[Exercise instructions]: Copying exactly, give the lines in the material below from the one with "(* ===== verification/Recover.v ===== *)" to the one with "the applier that", ends included, and nothing besides.

### Task input

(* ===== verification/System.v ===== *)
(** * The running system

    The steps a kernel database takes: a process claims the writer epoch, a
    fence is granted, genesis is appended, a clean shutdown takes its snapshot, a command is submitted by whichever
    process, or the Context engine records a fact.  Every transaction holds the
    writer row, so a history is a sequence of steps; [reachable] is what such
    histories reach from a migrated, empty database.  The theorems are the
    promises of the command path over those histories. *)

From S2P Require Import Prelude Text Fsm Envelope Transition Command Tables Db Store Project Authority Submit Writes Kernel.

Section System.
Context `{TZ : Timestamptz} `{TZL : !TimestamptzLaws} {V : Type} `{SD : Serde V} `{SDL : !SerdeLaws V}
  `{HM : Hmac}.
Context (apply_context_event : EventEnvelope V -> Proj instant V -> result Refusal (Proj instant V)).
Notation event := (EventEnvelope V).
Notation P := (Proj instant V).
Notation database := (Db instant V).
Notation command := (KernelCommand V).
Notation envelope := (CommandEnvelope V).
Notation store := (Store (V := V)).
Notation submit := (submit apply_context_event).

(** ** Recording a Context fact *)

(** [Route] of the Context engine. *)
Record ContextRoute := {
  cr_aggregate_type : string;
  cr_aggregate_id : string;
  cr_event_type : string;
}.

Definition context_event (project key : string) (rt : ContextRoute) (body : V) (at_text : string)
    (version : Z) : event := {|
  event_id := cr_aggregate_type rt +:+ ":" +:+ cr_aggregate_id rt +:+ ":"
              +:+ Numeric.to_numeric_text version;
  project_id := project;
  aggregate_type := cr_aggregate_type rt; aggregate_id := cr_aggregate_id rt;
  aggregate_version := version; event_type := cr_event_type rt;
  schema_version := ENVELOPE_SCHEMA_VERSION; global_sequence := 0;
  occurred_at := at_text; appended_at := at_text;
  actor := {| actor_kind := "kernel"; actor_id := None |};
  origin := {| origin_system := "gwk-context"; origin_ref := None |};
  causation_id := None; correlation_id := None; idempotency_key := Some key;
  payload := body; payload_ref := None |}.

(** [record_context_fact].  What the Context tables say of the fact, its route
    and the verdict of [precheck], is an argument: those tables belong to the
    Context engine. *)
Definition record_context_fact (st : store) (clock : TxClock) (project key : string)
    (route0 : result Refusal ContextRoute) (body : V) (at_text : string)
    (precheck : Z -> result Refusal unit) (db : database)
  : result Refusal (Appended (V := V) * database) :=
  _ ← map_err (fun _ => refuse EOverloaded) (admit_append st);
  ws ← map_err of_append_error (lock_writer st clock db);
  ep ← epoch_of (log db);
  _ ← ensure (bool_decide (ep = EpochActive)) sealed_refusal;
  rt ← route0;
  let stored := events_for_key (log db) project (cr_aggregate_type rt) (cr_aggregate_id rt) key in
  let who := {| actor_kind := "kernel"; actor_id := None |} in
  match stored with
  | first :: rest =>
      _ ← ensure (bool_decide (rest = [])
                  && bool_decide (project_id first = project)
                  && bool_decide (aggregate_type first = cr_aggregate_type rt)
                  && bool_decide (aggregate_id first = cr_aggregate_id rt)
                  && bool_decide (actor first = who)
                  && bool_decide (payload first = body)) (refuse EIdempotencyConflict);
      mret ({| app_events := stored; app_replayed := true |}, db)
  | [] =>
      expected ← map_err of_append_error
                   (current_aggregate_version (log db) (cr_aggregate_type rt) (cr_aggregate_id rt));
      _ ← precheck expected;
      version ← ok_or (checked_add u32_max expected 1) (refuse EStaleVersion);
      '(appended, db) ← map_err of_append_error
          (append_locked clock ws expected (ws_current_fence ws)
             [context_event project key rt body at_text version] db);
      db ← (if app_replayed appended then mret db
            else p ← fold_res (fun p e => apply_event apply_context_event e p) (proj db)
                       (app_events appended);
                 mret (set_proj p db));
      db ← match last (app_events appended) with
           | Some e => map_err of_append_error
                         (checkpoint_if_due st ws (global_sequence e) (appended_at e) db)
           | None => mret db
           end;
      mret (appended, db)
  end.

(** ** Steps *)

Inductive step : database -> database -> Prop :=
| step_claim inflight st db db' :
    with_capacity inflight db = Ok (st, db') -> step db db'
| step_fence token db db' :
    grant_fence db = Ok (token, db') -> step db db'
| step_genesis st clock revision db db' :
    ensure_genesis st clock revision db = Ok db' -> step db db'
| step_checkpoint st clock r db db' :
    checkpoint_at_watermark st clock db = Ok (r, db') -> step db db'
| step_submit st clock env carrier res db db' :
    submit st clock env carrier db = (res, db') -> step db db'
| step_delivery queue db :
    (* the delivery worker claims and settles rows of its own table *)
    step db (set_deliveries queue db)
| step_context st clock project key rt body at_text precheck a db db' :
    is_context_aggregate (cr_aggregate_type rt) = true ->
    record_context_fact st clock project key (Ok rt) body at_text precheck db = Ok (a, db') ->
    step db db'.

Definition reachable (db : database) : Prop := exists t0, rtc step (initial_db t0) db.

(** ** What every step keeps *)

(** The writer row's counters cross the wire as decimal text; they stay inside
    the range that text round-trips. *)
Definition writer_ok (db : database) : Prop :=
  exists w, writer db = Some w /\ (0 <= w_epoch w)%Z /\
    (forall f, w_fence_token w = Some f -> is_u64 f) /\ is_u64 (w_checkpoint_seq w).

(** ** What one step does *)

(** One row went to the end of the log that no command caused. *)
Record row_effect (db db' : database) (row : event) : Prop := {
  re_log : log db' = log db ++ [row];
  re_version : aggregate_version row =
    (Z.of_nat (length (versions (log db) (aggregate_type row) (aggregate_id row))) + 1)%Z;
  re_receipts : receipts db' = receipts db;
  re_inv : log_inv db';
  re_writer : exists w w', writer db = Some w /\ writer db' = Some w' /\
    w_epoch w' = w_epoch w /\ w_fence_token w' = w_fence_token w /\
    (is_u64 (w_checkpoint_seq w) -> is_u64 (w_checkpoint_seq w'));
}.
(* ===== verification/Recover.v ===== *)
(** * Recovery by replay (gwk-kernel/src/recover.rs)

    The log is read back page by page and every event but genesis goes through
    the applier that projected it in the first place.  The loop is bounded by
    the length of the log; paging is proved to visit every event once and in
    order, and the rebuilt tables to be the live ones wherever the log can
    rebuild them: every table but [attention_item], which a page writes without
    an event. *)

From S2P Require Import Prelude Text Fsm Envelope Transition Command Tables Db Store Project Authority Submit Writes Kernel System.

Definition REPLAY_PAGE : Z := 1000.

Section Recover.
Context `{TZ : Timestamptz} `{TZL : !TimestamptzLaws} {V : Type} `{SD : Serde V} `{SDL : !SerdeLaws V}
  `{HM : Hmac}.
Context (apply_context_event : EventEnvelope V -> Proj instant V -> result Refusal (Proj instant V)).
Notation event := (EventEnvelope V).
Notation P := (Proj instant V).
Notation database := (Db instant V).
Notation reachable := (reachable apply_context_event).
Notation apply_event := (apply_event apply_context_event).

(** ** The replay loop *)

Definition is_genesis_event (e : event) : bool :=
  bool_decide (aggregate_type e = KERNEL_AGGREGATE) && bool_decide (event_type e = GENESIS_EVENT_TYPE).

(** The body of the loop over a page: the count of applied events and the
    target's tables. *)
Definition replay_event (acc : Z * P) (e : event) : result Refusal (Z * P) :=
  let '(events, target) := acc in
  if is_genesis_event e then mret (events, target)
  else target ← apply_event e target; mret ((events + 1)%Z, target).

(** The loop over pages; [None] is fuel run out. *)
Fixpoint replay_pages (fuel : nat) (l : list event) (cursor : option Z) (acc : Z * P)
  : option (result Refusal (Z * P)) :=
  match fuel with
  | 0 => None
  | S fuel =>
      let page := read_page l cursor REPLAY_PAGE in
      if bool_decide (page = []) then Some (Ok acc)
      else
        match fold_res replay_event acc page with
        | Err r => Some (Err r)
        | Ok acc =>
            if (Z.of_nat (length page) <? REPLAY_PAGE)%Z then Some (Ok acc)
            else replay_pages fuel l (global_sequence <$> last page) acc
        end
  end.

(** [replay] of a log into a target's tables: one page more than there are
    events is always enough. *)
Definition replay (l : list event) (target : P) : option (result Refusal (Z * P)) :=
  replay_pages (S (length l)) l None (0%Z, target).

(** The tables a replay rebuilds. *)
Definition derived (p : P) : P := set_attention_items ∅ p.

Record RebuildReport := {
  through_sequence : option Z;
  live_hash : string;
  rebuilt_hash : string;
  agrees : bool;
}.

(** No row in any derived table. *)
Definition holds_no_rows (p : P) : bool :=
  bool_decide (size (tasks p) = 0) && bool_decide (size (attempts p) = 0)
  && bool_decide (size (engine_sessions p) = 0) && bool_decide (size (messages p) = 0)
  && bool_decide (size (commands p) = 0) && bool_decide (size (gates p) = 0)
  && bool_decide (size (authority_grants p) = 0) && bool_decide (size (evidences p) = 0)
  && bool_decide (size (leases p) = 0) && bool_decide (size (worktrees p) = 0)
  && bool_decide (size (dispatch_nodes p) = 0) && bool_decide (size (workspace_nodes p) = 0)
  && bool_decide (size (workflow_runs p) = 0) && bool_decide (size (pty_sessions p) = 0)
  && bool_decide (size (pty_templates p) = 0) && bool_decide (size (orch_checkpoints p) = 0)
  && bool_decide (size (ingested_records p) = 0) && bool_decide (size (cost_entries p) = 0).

######

[Solution for this task]:
(* ===== verification/Recover.v ===== *)
(** * Recovery by replay (gwk-kernel/src/recover.rs)

    The log is read back page by page and every event but genesis goes through
    the applier that projected it in the first place.  The loop is bounded by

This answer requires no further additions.